June 21 - 26, 2020 Bates College Lewiston, Maine, USA
 
 Tribology is the science of the friction, adhesion, and wear that occur between contacting bodies. It also includes the study of lubrication, which is the way to control these phenomena. Tribology is as old as humankind but has only been recognized as a science for approximately half a century. Making fire and making tools out of stone or wood all rely on tribological processes. Mastering these processes through trial and error, as well as transmitting the collective "know-how" has been the traditional way industry operated. With the development of engineering, the need to turn the collective "know-how" into science-based knowledge eventually led to the emergence of tribology as a science. Nevertheless, a major reason for the late appearance of this science is related to its complexity.
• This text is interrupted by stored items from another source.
Definition requestAttempt (fuel : nat) (previous : option (string * ExecutionRequest)) (initial : ExecutionRequest) (allocators : list string)
    (leaseDuration : duration) : RM (rresult Attempt) :=
  created ← create previous initial;
  match created with
  | Err e => mret (Err (R_Core e))
  | Ok (requestID, envelope) =>
    let request := match previous with Some (_, p) => p | None => initial end in
    ch ← registerWaiter (env_message_id envelope);
    outcome ← (rtry _ ← send_all allocators envelope;
               hints ← reads rc_bootstrapDestinations;
               sent ← match previous with None => bootstrap hints allocators envelope | Some _ => mret allocators end;
               rtry remoteErr ← collect fuel request envelope ch sent None;
               assign requestID allocators leaseDuration remoteErr);
    cancelWaiter (env_message_id envelope) ch;;
    mret outcome
  end.

(** ** Leases (run.go) *)

Definition is_ack_of (executionID : string) (e : Envelope) : bool :=
  match env_payload e with Some (P_ExecutionLeaseRenewAck (Some a)) => bool_decide (la_execution_id a = executionID) | _ => false end.

(** [awaitLeaseAck] *)
Fixpoint awaitLeaseAck (fuel : nat) (executionID : string) (ch : nat) : RM (rresult unit) :=
  match fuel with
  | O => mret (Err R_StillRunning)
  | S fuel =>
    p ← select;
    match p with
    | Pick_Done =>
      over ← reads rc_done;
      match over with true => mret (Err (R_Context nw_canceled)) | false => awaitLeaseAck fuel executionID ch end
    | Pick_Timer => mret (Err R_Timeout)
    | Pick_Waiter =>
      r ← receive ch;
      match r with
      | None => awaitLeaseAck fuel executionID ch
      | Some e =>
        match RemoteFailure e with
        | Some err => mret (Err err)
        | None => if is_ack_of executionID e then mret (Ok tt) else awaitLeaseAck fuel executionID ch
        end
      end
    | _ => awaitLeaseAck fuel executionID ch
    end
  end.

(** [reRequestLost] *)
Definition reRequestLost (fuel : nat) (executionID : string) (options : RunOptions) : RM (rresult Attempt) :=
  recorded ← view (fun c => RequestForExecution c executionID);
  match recorded with
  | None => mret (Err (R_Core (CErr ErrExecutionNotFound [Quoted executionID])))
  | Some request =>
    allocators ← view (fun c => AllocatorDestinations c (er_resource_class request) (er_constraints request));
    replacement ← requestAttempt fuel (Some (executionID, request)) request allocators (op_LeaseDuration options);
    match replacement with
    | Err e => mret (Err (R_Reschedule e))
    | Ok attempt =>
      rebound ← core (RebindLeaseIntent executionID (at_ExecutionID attempt));
      match rebound with
      | Err e => mret (Err (R_Rebind e))
      | Ok _ => mret (Ok attempt)
      end
    end
  end.

(** [attemptFor] *)
Definition attemptFor (executionID : string) : RM Attempt :=
  request ← view (fun c => RequestForExecution c executionID);
  snapshot ← view (fun c => Execution c executionID);
  mret (mkAttempt (from_option er_run_id "" request) (from_option er_attempt 0 request) (from_option er_request_id "" request)
          executionID (from_option sx_Allocator [] snapshot)).

(** One renewal of [executionID]: renewed, lost, or an error. *)
Definition renew_once (fuel : nat) (executionID : string) (options : RunOptions) : RM (rresult bool) :=
  maintained ← core (Maintain executionID (op_LeaseDuration options));
  match maintained with
  | Err e => mret (Err (R_Core e))
  | Ok (destination, Some envelope, false) =>
    ch ← registerWaiter (env_message_id envelope);
    outcome ← (rtry _ ← send destination envelope;
               acked ← awaitLeaseAck fuel executionID ch;
               match acked with
               | Ok _ => mret (Ok true)
               | Err e =>
                 if is_running e then mret (Err e)
                 else lost ← view (fun c => LeaseIntentLost c executionID);
                      match lost with true => mret (Ok false) | false => mret (Err e) end
               end);
    cancelWaiter (env_message_id envelope) ch;;
    mret outcome
  | Ok _ => mret (Ok false)
  end.
(* ===== verification/Base64.v ===== *)
(** * Base64 without padding

    [base64.RawURLEncoding] of the Go library: the URL alphabet, no padding,
    line breaks ignored on input and spare bits of the last digit not checked. *)

From S2P Require Import Prelude GoStrings.
From Stdlib Require Import Strings.Byte.

(** ** Digits *)

Definition alphabet : bytes :=
  String.list_byte_of_string "ABCDEFGHIJKLMNOPQRSTUVWXYZabcdefghijklmnopqrstuvwxyz0123456789-_".

Definition digit (n : Z) : byte := nth (Z.to_nat n) alphabet x00.

Definition digit_value (b : byte) : option Z :=
  let n := Z.of_N (Byte.to_N b) in
  if (65 <=? n) && (n <=? 90) then Some (n - 65)
  else if (97 <=? n) && (n <=? 122) then Some (n - 71)
  else if (48 <=? n) && (n <=? 57) then Some (n + 4)
  else if n =? 45 then Some 62
  else if n =? 95 then Some 63
  else None.

Definition byte_z (b : byte) : Z := Z.of_N (Byte.to_N b).
Definition z_byte (n : Z) : byte := default x00 (Byte.of_N (Z.to_N (n mod 256))).

(** ** [EncodeToString] *)

Fixpoint b64_encode_bytes (l : bytes) : bytes :=
  match l with
  | a :: b :: c :: l' =>
    let val := Z.lor (Z.lor (Z.shiftl (byte_z a) 16) (Z.shiftl (byte_z b) 8)) (byte_z c) in
    digit (Z.land (Z.shiftr val 18) 63) :: digit (Z.land (Z.shiftr val 12) 63)
      :: digit (Z.land (Z.shiftr val 6) 63) :: digit (Z.land val 63) :: b64_encode_bytes l'
  | [a; b] =>
    let val := Z.lor (Z.shiftl (byte_z a) 16) (Z.shiftl (byte_z b) 8) in
    [digit (Z.land (Z.shiftr val 18) 63); digit (Z.land (Z.shiftr val 12) 63); digit (Z.land (Z.shiftr val 6) 63)]
  | [a] =>
    let val := Z.shiftl (byte_z a) 16 in
    [digit (Z.land (Z.shiftr val 18) 63); digit (Z.land (Z.shiftr val 12) 63)]
  | [] => []
  end.

Definition b64_encode (l : bytes) : string := String.string_of_list_byte (b64_encode_bytes l).

(** ** [DecodeString] *)

(** The value of a quantum of up to four digits. *)
Definition quantum (ds : list Z) : Z :=
  match ds with
  | [p; q; r; s] => Z.lor (Z.lor (Z.lor (Z.shiftl p 18) (Z.shiftl q 12)) (Z.shiftl r 6)) s
  | [p; q; r] => Z.lor (Z.lor (Z.shiftl p 18) (Z.shiftl q 12)) (Z.shiftl r 6)
  | [p; q] => Z.lor (Z.shiftl p 18) (Z.shiftl q 12)
  | _ => 0
  end.

Fixpoint decode_digits (ds : list Z) : option bytes :=
  match ds with
  | p :: q :: r :: s :: ds' =>
    let val := quantum [p; q; r; s] in
    (fun rest => z_byte (Z.shiftr val 16) :: z_byte (Z.shiftr val 8) :: z_byte val :: rest) <$> decode_digits ds'
  | [p; q; r] => let val := quantum [p; q; r] in Some [z_byte (Z.shiftr val 16); z_byte (Z.shiftr val 8)]
  | [p; q] => Some [z_byte (Z.shiftr (quantum [p; q]) 16)]
  | [_] => None
  | [] => Some []
  end.

Definition line_break (b : byte) : bool := bool_decide (b = x0a) || bool_decide (b = x0d).

Fixpoint digits_of (l : bytes) : option (list Z) :=
  match l with
  | [] => Some []
  | b :: l' =>
    match digit_value b with
    | Some v => (fun vs => v :: vs) <$> digits_of l'
    | None => if line_break b then digits_of l' else None
    end
  end.

Definition b64_decode (s : string) : option bytes :=
  match digits_of (String.list_byte_of_string s) with
  | Some ds => decode_digits ds
  | None => None
  end.

(** ** Decoding an encoding *)

Lemma digit_value_digit n : 0 ≤ n < 64 → digit_value (digit n) = Some n.
Proof.
  intros Hn. assert (n = Z.of_nat (Z.to_nat n)) as -> by lia.
  assert (Z.to_nat n < 64)%nat as Hlt by lia. revert Hlt. generalize (Z.to_nat n). clear n Hn.
  assert (forallb (fun n => bool_decide (digit_value (digit (Z.of_nat n)) = Some (Z.of_nat n))) (seq 0 64) = true) as Hall
    by (vm_compute; reflexivity).
  intros n Hlt. rewrite forallb_forall in Hall. specialize (Hall n). rewrite bool_decide_eq_true in Hall.
  apply Hall. apply in_seq. lia.
Qed.

Lemma byte_z_range b : 0 ≤ byte_z b < 256.
Proof. unfold byte_z. pose proof (Byte.to_N_bounded b). lia. Qed.

Lemma z_byte_z b : z_byte (byte_z b) = b.
Proof.
  unfold z_byte, byte_z. rewrite Z.mod_small; [pose proof (Byte.to_N_bounded b); lia|].
  by rewrite N2Z.id Byte.of_to_N.
Qed.

Lemma z_byte_eq n b : n mod 256 = byte_z b → z_byte n = b.
Proof. intros Hn. rewrite -(z_byte_z b) -Hn. unfold z_byte. by rewrite Zmod_mod. Qed.

(** Disjoint bits add up. *)
Lemma lor_shiftl x y k : 0 ≤ k → 0 ≤ y < 2 ^ k → Z.lor (Z.shiftl x k) y = x * 2 ^ k + y.
Proof.
  intros Hk Hy. assert (Z.land (Z.shiftl x k) y = 0) as Hland.
  { apply Z.bits_inj'. intros i Hi. rewrite Z.land_spec Z.bits_0. destruct (Z.lt_ge_cases i k) as [Hlt|Hge].
    - rewrite Z.shiftl_spec_low //.
    - rewrite -(Z.mod_small y (2 ^ k)) // Z.mod_pow2_bits_high; [lia|apply andb_false_r]. }
  rewrite -Z.lxor_lor // -Z.add_nocarry_lxor // Z.shiftl_mul_pow2 //.
Qed.

Lemma shiftl_mul x k : 0 ≤ k → Z.shiftl x k = x * 2 ^ k.
Proof. apply Z.shiftl_mul_pow2. Qed.

Lemma land63 v : Z.land v 63 = v mod 64.
Proof. by rewrite -(Z.land_ones v 6). Qed.

Lemma shiftr_div v k : 0 ≤ k → Z.shiftr v k = v / 2 ^ k.
Proof. apply Z.shiftr_div_pow2. Qed.

Ltac div_lia := Z.div_mod_to_equations; lia.

(** The value of a quantum. *)
Lemma quantum_value p q r s :
  0 ≤ p < 64 → 0 ≤ q < 64 → 0 ≤ r < 64 → 0 ≤ s < 64 →
  quantum [p; q; r; s] = p * 2 ^ 18 + q * 2 ^ 12 + r * 2 ^ 6 + s ∧
  quantum [p; q; r] = p * 2 ^ 18 + q * 2 ^ 12 + r * 2 ^ 6 ∧
  quantum [p; q] = p * 2 ^ 18 + q * 2 ^ 12.
Proof.
  intros Hp Hq Hr Hs. unfold quantum. rewrite -!Z.lor_assoc.
  rewrite (lor_shiftl r s); [lia|lia|]. rewrite !(shiftl_mul r) // !(lor_shiftl q); [lia..|].
  rewrite (shiftl_mul q) // !lor_shiftl; lia.
Qed.

Lemma value3 a b c : Z.lor (Z.lor (Z.shiftl (byte_z a) 16) (Z.shiftl (byte_z b) 8)) (byte_z c) = byte_z a * 65536 + byte_z b * 256 + byte_z c.
Proof.
  pose proof (byte_z_range a). pose proof (byte_z_range b). pose proof (byte_z_range c).
  rewrite -Z.lor_assoc (lor_shiftl (byte_z b)); [lia|lia|]. rewrite lor_shiftl; lia.
Qed.

Lemma digit_range v k : 0 ≤ Z.land (Z.shiftr v k) 63 < 64.
Proof. rewrite land63. div_lia. Qed.

Lemma digits_of_digits vs l : Forall (fun v => 0 ≤ v < 64) vs → digits_of (map digit vs ++ l) = (fun r => vs ++ r) <$> digits_of l.
Proof.
  induction 1 as [|v vs Hv _ IH]; simpl; [by destruct (digits_of l)|]. rewrite digit_value_digit //. rewrite IH.
  by destruct (digits_of l).
Qed.

Lemma value2 a b : Z.lor (Z.shiftl (byte_z a) 16) (Z.shiftl (byte_z b) 8) = byte_z a * 65536 + byte_z b * 256.
Proof. pose proof (byte_z_range a). pose proof (byte_z_range b). rewrite (shiftl_mul (byte_z b)) // lor_shiftl; lia. Qed.

(** The four digits of a 24-bit value, and the bytes they decode to. *)
Lemma digits_value v :
  0 ≤ v < 2 ^ 24 →
  let p := Z.land (Z.shiftr v 18) 63 in let q := Z.land (Z.shiftr v 12) 63 in
  let r := Z.land (Z.shiftr v 6) 63 in let s := Z.land v 63 in
  quantum [p; q; r; s] = v ∧ quantum [p; q; r] = v - v mod 64 ∧ quantum [p; q] = v - v mod 4096.
Proof.
  intros Hv p q r s. destruct (quantum_value p q r s) as (-> & -> & ->); unfold p, q, r, s; try apply digit_range;
    [rewrite land63; div_lia|]. rewrite !land63 !shiftr_div //. div_lia.
Qed.

Lemma decode_encode_bytes l : (digits_of (b64_encode_bytes l) ≫= decode_digits) = Some l.
Proof.
  induction l as [l IH] using (induction_ltof1 _ (@length byte)). unfold ltof in IH.
  destruct l as [|a [|b [|c l]]]; [done|..]; cbn [b64_encode_bytes];
    pose proof (byte_z_range a) as Ha; try pose proof (byte_z_range b) as Hb; try pose proof (byte_z_range c) as Hc.
  - rewrite (digits_of_digits [_; _] []); [repeat constructor; apply digit_range|]. cbn -[quantum Z.shiftr Z.shiftl Z.land].
    destruct (digits_value (Z.shiftl (byte_z a) 16)) as (_ & _ & ->); [rewrite shiftl_mul; lia|].
    do 2 f_equal. apply z_byte_eq. rewrite shiftl_mul // shiftr_div //. div_lia.
  - rewrite value2 (digits_of_digits [_; _; _] []); [repeat constructor; apply digit_range|]. cbn -[quantum Z.shiftr Z.shiftl Z.land Z.mul].
    destruct (digits_value (byte_z a * 65536 + byte_z b * 256)) as (_ & -> & _); [lia|].
    do 2 f_equal; [|f_equal]; apply z_byte_eq; rewrite shiftr_div //; div_lia.
  - rewrite value3. set (v := byte_z a * 65536 + byte_z b * 256 + byte_z c).
    rewrite (digits_of_digits [_; _; _; _] (b64_encode_bytes l));
      [repeat constructor; try apply digit_range; rewrite land63; div_lia|].
    specialize (IH l ltac:(simpl; lia)). destruct (digits_of (b64_encode_bytes l)) as [ds|]; [|done]. simpl in IH.
    cbn -[quantum Z.shiftr Z.shiftl Z.land Z.mul]. rewrite IH. cbn -[quantum Z.shiftr Z.shiftl Z.land Z.mul].
    destruct (digits_value v) as (-> & _ & _); [unfold v; lia|].
    do 2 f_equal; [|f_equal; [|f_equal]]; apply z_byte_eq; rewrite ?shiftr_div // /v; div_lia.
Qed.

(** Decoding an encoding gives the bytes back. *)
Lemma b64_decode_encode l : b64_decode (b64_encode l) = Some l.
Proof.
  unfold b64_decode, b64_encode. rewrite String.list_byte_of_string_of_list_byte. pose proof (decode_encode_bytes l) as Hd.
  by destruct (digits_of _).
Qed.

(** An encoding has no line breaks, quotes or spaces: only digits. *)
Lemma b64_encode_digits l : Forall (fun b => is_Some (digit_value b)) (b64_encode_bytes l).
Proof.
  induction l as [l IH] using (induction_ltof1 _ (@length byte)). unfold ltof in IH.
  destruct l as [|a [|b [|c l]]]; cbn [b64_encode_bytes]; repeat constructor;
    try (rewrite digit_value_digit; [by apply digit_range|by eexists]).
  - rewrite digit_value_digit; [rewrite land63; div_lia|by eexists].
  - apply IH. simpl. lia.
Qed.

Lemma b64_encode_length l : (length (b64_encode_bytes l) = (4 * length l + 2) / 3)%nat.
Proof.
  induction l as [l IH] using (induction_ltof1 _ (@length byte)). unfold ltof in IH.
  destruct l as [|a [|b [|c l]]]; try done. cbn [b64_encode_bytes length]. rewrite IH; [simpl; lia|].
  replace (4 * S (S (S (length l))) + 2)%nat with (4 * length l + 2 + 4 * 3)%nat by lia.
  rewrite Nat.div_add //. lia.
Qed.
The phenomena that govern sliding interfaces are generally a combination of mechanical, physical, and chemical contributions. Moreover, they are strongly affected by the nature of the contacting bodies and thus rely on the properties of the materials in contact. Furthermore, these interactions take place across many different length scales, beginning with interactions from the atoms up to larger length scales. Over the several last decades, the performance of engineering systems has been the leading force in tribology. More recently, environmental issues have emerged and become an important topic in tribology. Our modern world is now facing its limits, and efficiency, both in terms of energy and resources, has become a critical challenge. Scientists and engineers must work together not only to promote advances in tribology, but also to include tribology as early as possible in the industrial design process.
 
With these things in mind, the 2020 GRC will aim to foster discussions between tribologists and engineers and to better understand sliding interfaces with an eye toward mastering tribological systems. In the tradition of this conference, we expect a lively and productive exchange of results and ideas in an informal atmosphere that welcomes a richly diverse audience. The meeting will include invited talks on late-breaking results by leading researchers and will offer extended discussions around excellent contributed posters.
 
The 2020 GRC on Tribology will be preceded by a Gordon Research Seminar, giving young tribologists the opportunity to present their work to their peers in an unintimidating atmosphere and build networks with their peers. Industry and academic speakers will talk about career paths, and important open questions and future opportunities related to tribology. We expect lively, informative discussions for the emerging generation of tribologists.